Risk

We believe risk is the prospect of permanently losing money.  This contrasts with most investors and academics who describe risk as the likelihood and magnitude of prices bouncing around.  As such, over the past few market cycles, there has been an increasing obsession with finding ‘uncorrelated assets’ in order to build a portfolio that exhibits as little measured price volatility as possible.  The problem with this approach is two-fold.  First, it presumes that shorter term price volatility equates to risk and, second, it presumes that historical relationships between different asset classes will hold in the future.  Time and again, the second presumption is refuted as historical relationships between assets go haywire (often at just the wrong time).  But more importantly, the first presumption is simply wrong.  Risk is not volatility; it is the prospect of permanently losing money, not a short term quoted price decline.

But before we go further, we need to make one important point:  discussing risk in the absence of a time horizon is meaningless.  An investor’s time horizon is absolutely essential to understanding his or her capacity to handle risk.  If you absolutely need to have access to all of your money instantaneously, then you have a very low time-risk tolerance and the prospect of a short term quoted price decline is your definition of risk.  As such, you should have all of your money in treasury bills.  If, like most investors, you have a longer term horizon, you should measure risk (i.e. the chance of losing money) as a decline in unit price, measured over a reasonable period of time.

So over what time period should declines in unit price be measured?  We believe three years is the minimum period over which to evaluate any investment manager since shorter periods can give very misleading results – a manager may be brilliantly building positions in undervalued companies or may be stubbornly pouring good money after bad in overvalued companies.  Three years is the point at which one starts to cross over from the ‘voting’ to the ‘weighing’ characteristics of the market; although five to ten years is required for the real shift to occur.

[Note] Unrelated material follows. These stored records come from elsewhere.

(** Without a running job the source can be leased. *)
Lemma start_succeeds env src s t db :
  find_source key src db = Ok (Some s) → db_ts (env_now env) = Ok t → jobs db !! env_id env = None →
  (∀ i r, jobs db !! i = Some r → jr_source_id r = src → jr_status r ≠ JRunning) →
  ∃ db', exec identity_json key env (start_refresh_job src) 0 db = (Ok (env_id env), db') ∧
    lease_at (env_id env) src db'.
Proof.
  intros Hs Ht Hid Hrun. destruct (find_source_is_Some _ _ _ Hs) as [row Hrow].
  unfold start_refresh_job. cbn [exec answer]. rewrite Hs. cbn [try exec answer is_poll].
  unfold create_job. cbn [j_started_at j_id j_status j_source_id j_phase]. rewrite Ht, Hid.
  rewrite (bool_decide_eq_false_2 (is_Some None)) by (intros [? [=]]).
  rewrite (bool_decide_eq_false_2 (JPending = JRunning)) by done. cbn [andb].
  rewrite Hrow, (bool_decide_eq_false_2 (Some row = None)) by done. cbn [try exec answer].
  unfold mark_running. simpl. rewrite lookup_insert_eq.
  rewrite (proj2 (lease_held_false _ _ _)).
  - simpl. eexists. split; [done|]. unfold lease_at. simpl. eexists. rewrite lookup_insert_eq. split; [done|].
    unfold owns_lease. simpl. by rewrite N.eqb_refl.
  - intros i r. simpl. rewrite lookup_insert_Some. intros [[<- _]|[_ Hi]] Hsr Hst; [done|].
    exfalso. by eapply Hrun.
Qed.

(** a source is never locked out: once every running job of it is older
    than the lease timeout, or the process restarts, the sweep of the next
    tick or the crash recovery releases its lease, and the next refresh of the
    source starts. *)
Theorem refresh_restarts env src s t timeout cutoff db :
  find_source key src db = Ok (Some s) → jobs db !! env_id env = None → db_ts (env_now env) = Ok t →
  db_ts (env_now env - Z.of_N (N.min timeout i64_max) * 1000000000) = Ok cutoff →
  (∀ i r, jobs db !! i = Some r → jr_source_id r = src → jr_status r = JRunning → (jr_started_at r < cutoff)%Z) →
  (∃ n db1 db2, reclaim_stale_leases (env_now env) timeout db = (Ok n, db1) ∧
     exec identity_json key env (start_refresh_job src) 0 db1 = (Ok (env_id env), db2) ∧
     lease_at (env_id env) src db2) ∧
  (∃ n db1 db2, recover_crashed_jobs (env_now env) db = (Ok n, db1) ∧
     exec identity_json key env (start_refresh_job src) 0 db1 = (Ok (env_id env), db2) ∧
     lease_at (env_id env) src db2).
Proof.
  intros Hs Hid Ht Hc Hold. split.
  - unfold reclaim_stale_leases, recover_stale_jobs. rewrite Hc, Ht.
    set (db1 := update_jobs _ _ db).
    destruct (start_succeeds env src s t db1) as (db2 & He & Hl); [exact Hs|done| | |by eexists _, db1, db2].
    + simpl. by rewrite lookup_fmap, Hid.
    + simpl. intros i r. rewrite lookup_fmap. intros (r0 & Hi & ->)%fmap_Some. unfold is_stale, is_running.
      destruct (decide (jr_status r0 = JRunning)) as [Hr|Hr].
      * rewrite (bool_decide_eq_true_2 _ Hr). simpl. destruct (Z.ltb_spec (jr_started_at r0) cutoff) as [|Hge]; [done|].
        intros Hsr. specialize (Hold i r0 Hi Hsr Hr). lia.
      * by rewrite (bool_decide_eq_false_2 _ Hr).
  - unfold recover_crashed_jobs. rewrite Ht. set (db1 := update_jobs _ _ db).
    destruct (start_succeeds env src s t db1) as (db2 & He & Hl); [exact Hs|done| | |by eexists _, db1, db2].
    + simpl. by rewrite lookup_fmap, Hid.
    + simpl. intros i r. rewrite lookup_fmap. intros (r0 & Hi & ->)%fmap_Some.
      unfold is_open. by destruct (jr_status r0) eqn:Hst; simpl; rewrite ?Hst.
Qed.
Lemma edit_ok_write fresh update e e' :
  (∀ o, ov_node_id (update o) = ov_node_id o ∨ ov_node_id (update o) = ov_node_id fresh) →
  write_override fresh update e = Ok e' → edit_ok e → edit_ok e'.
Proof.
  intros Hu (row & Hrow & Hn & Ht & ->)%write_override_Ok [H1 H2 H3 H4 H5 H6].
  assert (ov_node_id row = ov_node_id fresh) as Hid.
  { rewrite Hrow. destruct (overrides e !! ov_node_id fresh) as [o|] eqn:Ho; [|done].
    destruct (Hu o) as [-> | ->]; [|done]. by apply (H2 _ _ Ho). }
  rewrite override_id_taken_false in Ht.
  split; simpl; try done.
  - intros i o [[<- <-]|[_ Ho]]%lookup_insert_Some; [done|by eapply H2].
  - intros i j o o' [[<- <-]|[Hi Ho]]%lookup_insert_Some [[<- <-]|[Hj Ho']]%lookup_insert_Some He; try done.
    + by destruct (Ht j o').
    + by destruct (Ht i o).
    + by eapply H3.
Qed.

Lemma edit_ok_enable fresh k b ids e e' : enable_each fresh k b ids e = Ok e' → edit_ok e → edit_ok e'.
Proof.
  revert k e. induction ids as [|id ids IH]; intros k e; simpl; [by intros <-%Ok_inj|].
  destruct (negb _); [done|]. intros (e1 & H1 & H2)%result_bind_Ok Hok. eapply IH; [done|].
  eapply edit_ok_write; [|done|done]. by left.
Qed.

Lemma check_assignments_Ok l e :
  check_assignments l e = Ok () →
  ∀ a t, a ∈ l → t ∈ a.2 → is_Some (nodes (e_db e) !! a.1) ∧ is_Some (tag_rows e !! t).
Proof.
  induction l as [|[n ts] l IH]; simpl; [by intros _ a t ?%elem_of_nil|].
  destruct (node_exists e n) eqn:Hn; [|done]. destruct (forallb _ _) eqn:Ht; [|done]. simpl.
  intros Hl a t [->|Ha]%elem_of_cons Hta; [|by eapply IH]. split; [by apply bool_decide_eq_true in Hn|].
  rewrite forallb_forall in Ht. simpl in Hta. specialize (Ht t). unfold tag_exists in Ht.
  eapply bool_decide_eq_true. apply Ht, list_elem_of_In. unfold btree_set. by rewrite elem_of_sort_by, elem_of_remove_dups.
Qed.

Lemma assign_tags_elem mode m a n t :
  (n, t) ∈ assign_tags mode m a ↔
  if decide (n = a.1) then
    match mode with
    | Replace => t ∈ a.2
    | Add => (n, t) ∈ m ∨ t ∈ a.2
    | Remove => (n, t) ∈ m ∧ t ∉ a.2
    end
  else (n, t) ∈ m.
Proof.
  unfold assign_tags.
  assert (Hb : t ∈ btree_set a.2 ↔ t ∈ a.2).
  { unfold btree_set. by rewrite elem_of_sort_by, elem_of_remove_dups. }
  assert (Hadd : ∀ l (m : gset (NodeId * TagId)), (n, t) ∈ foldl (λ m t, m ∪ {[(a.1, t)]}) m l ↔ (n, t) ∈ m ∨ n = a.1 ∧ t ∈ l).
  { intros l. induction l as [|x l IH]; intros m'; simpl; [set_solver|]. rewrite IH. set_solver. }
  assert (Hrem : ∀ l (m : gset (NodeId * TagId)), (n, t) ∈ foldl (λ m t, m ∖ {[(a.1, t)]}) m l ↔ (n, t) ∈ m ∧ ¬ (n = a.1 ∧ t ∈ l)).
  { intros l. induction l as [|x l IH]; intros m'; simpl; [set_solver|]. rewrite IH. set_solver. }
  destruct mode; rewrite ?Hadd, ?Hrem, ?elem_of_filter, Hb; destruct (decide (n = a.1)); simpl; tauto.
Qed.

Since Turtle Creek’s founding in 1998, there have been 127 three year rolling periods (i.e., Oct 31/98 to Oct 31/01, Nov 30/98 to Nov 30/01, . . .).  Over these periods, the market (as measured by the S&P 500 Total Return Index in C$) was negative 61% of the time.  We, on the other hand, were negative only 11% of the time.

Negative Three Year Returns

S&P 500 TR: 78 or 127 (61%)
Turtle Creek: 14 of 127 (11%)

And lest you think that our negative periods were any more severe than those suffered by the market, the average annual return over our negative three year periods was -7.5% vs the S&P 500’s average annual return of -6.9%.

So, by the numbers, one can see that we have been pretty successful in managing risk.  But just as importantly, this is where all of our money is and we are conservative investors.  We manage risk by understanding the value of the companies we invest in and then constructing a diversified portfolio that, among other things, owns relatively more of the most attractively priced companies.  Put simply, the cheaper something is, the less risky it is.